(** X4. The PubMed ID taken from a URL is the text between the second and
    the third slash of its path, or after the second slash when there is
    no third; what follows a third slash is dropped. *)
Theorem pubmed_url_third_piece (uri a b : string) (tail : option string)
    (parsed : ParseResult) :
  contains "/" a = false ->
  contains "/" b = false ->
  urlparse uri = inr parsed ->
  path parsed
  = String "/" (a ++ String "/" (b ++ match tail with
                                       | Some t => String "/" t
                                       | None => EmptyString
                                       end)) ->
  _pubmed_uri_to_pmid urlparse uri = inr (Some b)
  /\ (slice_to 4 uri = "http" ->
      forall d, has_defined_value (pmid d) = false ->
        exists d', init_pubmed urlparse (Some uri) d = inr d'
                   /\ pmid d' = [Literal (PStr b)]).
Proof.
  intros Ha Hb Hparsed Hpath.
  assert (Hconv : _pubmed_uri_to_pmid urlparse uri = inr (Some b)).
  { unfold _pubmed_uri_to_pmid. rewrite Hparsed. simpl bind. rewrite Hpath.
    change (String "/" (a ++ String "/" (b ++ match tail with
                                              | Some t => String "/" t
                                              | None => EmptyString
                                              end)))
      with (EmptyString ++ String "/" (a ++ String "/" (b ++ match tail with
                                              | Some t => String "/" t
                                              | None => EmptyString
                                              end))).
    rewrite (split_first "/" EmptyString _ eq_refl).
    rewrite (split_first "/" a _ Ha).
    destruct tail as [t|].
    - rewrite (split_first "/" b t Hb). reflexivity.
    - rewrite append_nil_r, (split_no_sep "/" b Hb). reflexivity. }
  split; [exact Hconv|].
  intros Hh d Hd. unfold init_pubmed. rewrite Hd. simpl.
  apply String.eqb_eq in Hh. rewrite Hh, Hconv. simpl.
  eexists. split; reflexivity.
Qed.

(** X5. The [doi] parameter is kept as it is given unless it starts with
    [http] and its host names [doi.org]; then the DOI is all that follows
    the first slash of the path, further slashes included, and a path
    without a slash raises [IndexError]. What [urlparse] raises for a
    parameter that starts with [http] is raised. *)
Theorem doi_parameter_normalisation (d : string) :
  (slice_to 4 d <> "http" -> doi_of_parameter urlparse d = inr d)
  /\ (forall parsed, urlparse d = inr parsed ->
      contains "doi.org" (netloc parsed) = false ->
      doi_of_parameter urlparse d = inr d)
  /\ (forall parsed, slice_to 4 d = "http" ->
      urlparse d = inr parsed ->
      contains "doi.org" (netloc parsed) = true ->
      (forall a rest, contains "/" a = false ->
                      path parsed = a ++ String "/" rest ->
                      doi_of_parameter urlparse d = inr rest)
      /\ (contains "/" (path parsed) = false ->
          doi_of_parameter urlparse d = inl IndexError))
  /\ (forall e, slice_to 4 d = "http" -> urlparse d = inl e ->
      doi_of_parameter urlparse d = inl e).
Proof.
  unfold doi_of_parameter, _doi_uri_to_doi. split; [|split; [|split]].
  - intros Hh. apply String.eqb_neq in Hh. rewrite Hh. reflexivity.
  - intros parsed Hp Hc. rewrite Hp. simpl bind. rewrite Hc. simpl.
    destruct (String.eqb (slice_to 4 d) "http"); reflexivity.
  - intros parsed Hh Hp Hc. apply String.eqb_eq in Hh. rewrite Hh, Hp. simpl bind.
    rewrite Hc. split.
    + intros a rest Ha Hpath. rewrite Hpath. unfold split1.
      rewrite (split1_aux_first "/" a rest [] Ha). reflexivity.
    + intros Hpath. unfold split1. rewrite (split1_aux_no_sep "/" _ [] Hpath). reflexivity.
  - intros e Hh He. apply String.eqb_eq in Hh. rewrite Hh, He. reflexivity.
Qed.

Lemma init_pubmed_defined (u : string) (d d' : Document) :
  init_pubmed urlparse (Some u) d = inr d' -> has_defined_value (pmid d') = true.
Proof.
  unfold init_pubmed. destruct (has_defined_value (pmid d)) eqn:E; simpl.
  - intros [= <-]. exact E.
  - match goal with |- bind ?m _ = _ -> _ => destruct m as [e|v] end; simpl; [discriminate|].
    intros [= <-]. reflexivity.
Qed.

Lemma init_wormbase_defined (u : string) (d d' : Document) :
  init_wormbase urlparse (Some u) d = inr d' -> has_defined_value (wbid d') = true.
Proof.
  unfold init_wormbase. destruct (has_defined_value (wbid d)) eqn:E; simpl.
  - intros [= <-]. exact E.
  - match goal with |- bind ?m _ = _ -> _ => destruct m as [e|v] end; simpl; [discriminate|].
    intros [= <-]. reflexivity.
Qed.

(** X6. A document constructed with a [doi], a [pubmed] or a [wormbase]
    parameter has an identity; with a [doi] parameter its identifier is
    the one of that DOI, whatever the other parameters and keywords
    are. *)
Theorem constructed_document_has_identity (bibtex doi' pubmed wormbase : option string)
    (kwargs : Kwargs) (d : Document) :
  init bibtex doi' pubmed wormbase kwargs = inr d ->
  (is_Some doi' \/ is_Some pubmed \/ is_Some wormbase -> defined_augment d = true)
  /\ (forall v, doi' = Some v ->
        exists v', doi_of_parameter urlparse v = inr v'
                   /\ identifier_augment n3 make_identifier d
                      = inr (make_identifier ("doi:" ++ n3 (PStr v')))).
Proof.
  intros Hinit.
  destruct (init_steps urlparse BIB_loads BIB_len _ _ _ _ _ _ Hinit)
    as (d0 & d1 & d2 & d3 & _ & _ & Ep & Ew & Ed).
  pose proof (init_wormbase_frame _ _ _ _ Ew) as Fw.
  pose proof (init_doi_frame _ _ _ _ Ed) as Fd.
  split.
  - intros Hgiven. unfold defined_augment, id_precedence. simpl.
    destruct Hgiven as [[v ->]|[[u ->]|[u ->]]].
    + destruct (init_doi_sets _ _ _ _ Ed) as (v' & _ & ->). reflexivity.
    + pose proof (init_pubmed_defined _ _ _ Ep) as Hp.
      assert (Hpd : pmid d = pmid d2).
      { transitivity (pmid d3); [exact (Fd a_pmid ltac:(discriminate))|].
        exact (Fw a_pmid ltac:(discriminate)). }
      rewrite Hpd, Hp. destruct (has_defined_value (doi d)); reflexivity.
    + pose proof (init_wormbase_defined _ _ _ Ew) as Hw.
      assert (Hwd : wbid d = wbid d3) by exact (Fd a_wbid ltac:(discriminate)).
      rewrite Hwd, Hw.
      destruct (has_defined_value (doi d)), (has_defined_value (pmid d)); reflexivity.
  - intros v ->. destruct (init_doi_sets _ _ _ _ Ed) as (v' & Hv & ->).
    exists v'. split; [exact Hv|]. reflexivity.
Qed.

End ConstructionParameters.

Lemma url_rules_errors_witness :
  document.init_pubmed samples.urlparse_simple (Some "http://www.ncbi.nlm.nih.gov/24098140")
    document.empty_document
  = inl IndexError
  /\ document.init_wormbase samples.urlparse_simple (Some "http://[") document.empty_document
     = inl (ValueError "Invalid IPv6 URL").
Proof.
  split.
  - apply (url_rules_errors samples.urlparse_simple
             (Some "http://www.ncbi.nlm.nih.gov/24098140") document.empty_document IndexError).
    split; [reflexivity|].
    exists "http://www.ncbi.nlm.nih.gov/24098140".
    split; [reflexivity|]. split; [reflexivity|]. right.
    exists (document.mkParseResult "www.ncbi.nlm.nih.gov" "/24098140").
    split; [reflexivity|]. split; [reflexivity|]. vm_compute. lia.
  - apply (url_rules_errors samples.urlparse_simple
             (Some "http://[") document.empty_document (ValueError "Invalid IPv6 URL")).
    split; [reflexivity|].
    exists "http://[". split; [reflexivity|]. split; [reflexivity|]. left. reflexivity.
Defined.

Lemma pubmed_url_third_piece_witness :
  document._pubmed_uri_to_pmid samples.urlparse_simple
    "http://www.ncbi.nlm.nih.gov/pubmed/24098140/citations"
  = inr (Some "24098140").
Proof.
  apply (pubmed_url_third_piece samples.urlparse_simple
           "http://www.ncbi.nlm.nih.gov/pubmed/24098140/citations"
           "pubmed" "24098140" (Some "citations")
           (document.mkParseResult "www.ncbi.nlm.nih.gov" "/pubmed/24098140/citations"));
    reflexivity.
Defined.

Lemma doi_parameter_normalisation_witness :
  document.doi_of_parameter samples.urlparse_simple "http://dx.doi.org/10.1007/s00454-010-9273-0"
  = inr "10.1007/s00454-010-9273-0"
  /\ document.doi_of_parameter samples.urlparse_simple "http://example.org/10.1007/xyz"
     = inr "http://example.org/10.1007/xyz"
  /\ document.doi_of_parameter samples.urlparse_simple "http://doi.org"
     = inl IndexError.
Proof.
  split; [|split].
  - destruct (doi_parameter_normalisation samples.urlparse_simple
                "http://dx.doi.org/10.1007/s00454-010-9273-0") as (_ & _ & H & _).
    destruct (H (document.mkParseResult "dx.doi.org" "/10.1007/s00454-010-9273-0")
                eq_refl eq_refl eq_refl) as [Hrest _].
    apply (Hrest EmptyString "10.1007/s00454-010-9273-0"); reflexivity.
  - destruct (doi_parameter_normalisation samples.urlparse_simple
                "http://example.org/10.1007/xyz") as (_ & H & _).
    apply (H (document.mkParseResult "example.org" "/10.1007/xyz")); reflexivity.
  - destruct (doi_parameter_normalisation samples.urlparse_simple "http://doi.org")
      as (_ & _ & H & _).
    destruct (H (document.mkParseResult "doi.org" "") eq_refl eq_refl eq_refl) as [_ Hnone].
    apply Hnone. reflexivity.
Defined.

Lemma constructed_document_has_identity_witness :
  exists d,
    document.__init__ samples.urlparse_simple samples.loads_sample samples.len_entries
      None None (Some "24098140") None [] = inr d
    /\ document.defined_augment d = true.
Proof.
  eexists. split; [reflexivity|].
  eapply (constructed_document_has_identity samples.n3_angle samples.uri_of_hash
            samples.urlparse_simple samples.loads_sample samples.len_entries
            None None (Some "24098140") None []).
  - reflexivity.
  - right. left. eexists. reflexivity.
Defined.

• PROBLEM REQUIREMENTS
Your answer must consist solely of the lines above between the line holding "assert (Hconv : _pubmed_uri_to_pmid" and the line holding "parameter that starts", inclusive, copied exactly.

• OUTPUT OF THE TASK
  assert (Hconv : _pubmed_uri_to_pmid urlparse uri = inr (Some b)).
  { unfold _pubmed_uri_to_pmid. rewrite Hparsed. simpl bind. rewrite Hpath.
    change (String "/" (a ++ String "/" (b ++ match tail with
                                              | Some t => String "/" t
                                              | None => EmptyString
                                              end)))
      with (EmptyString ++ String "/" (a ++ String "/" (b ++ match tail with
                                              | Some t => String "/" t
                                              | None => EmptyString
                                              end))).
    rewrite (split_first "/" EmptyString _ eq_refl).
    rewrite (split_first "/" a _ Ha).
    destruct tail as [t|].
    - rewrite (split_first "/" b t Hb). reflexivity.
    - rewrite append_nil_r, (split_no_sep "/" b Hb). reflexivity. }
  split; [exact Hconv|].
  intros Hh d Hd. unfold init_pubmed. rewrite Hd. simpl.
  apply String.eqb_eq in Hh. rewrite Hh, Hconv. simpl.
  eexists. split; reflexivity.
Qed.

(** X5. The [doi] parameter is kept as it is given unless it starts with
    [http] and its host names [doi.org]; then the DOI is all that follows
    the first slash of the path, further slashes included, and a path
    without a slash raises [IndexError]. What [urlparse] raises for a
    parameter that starts with [http] is raised. *)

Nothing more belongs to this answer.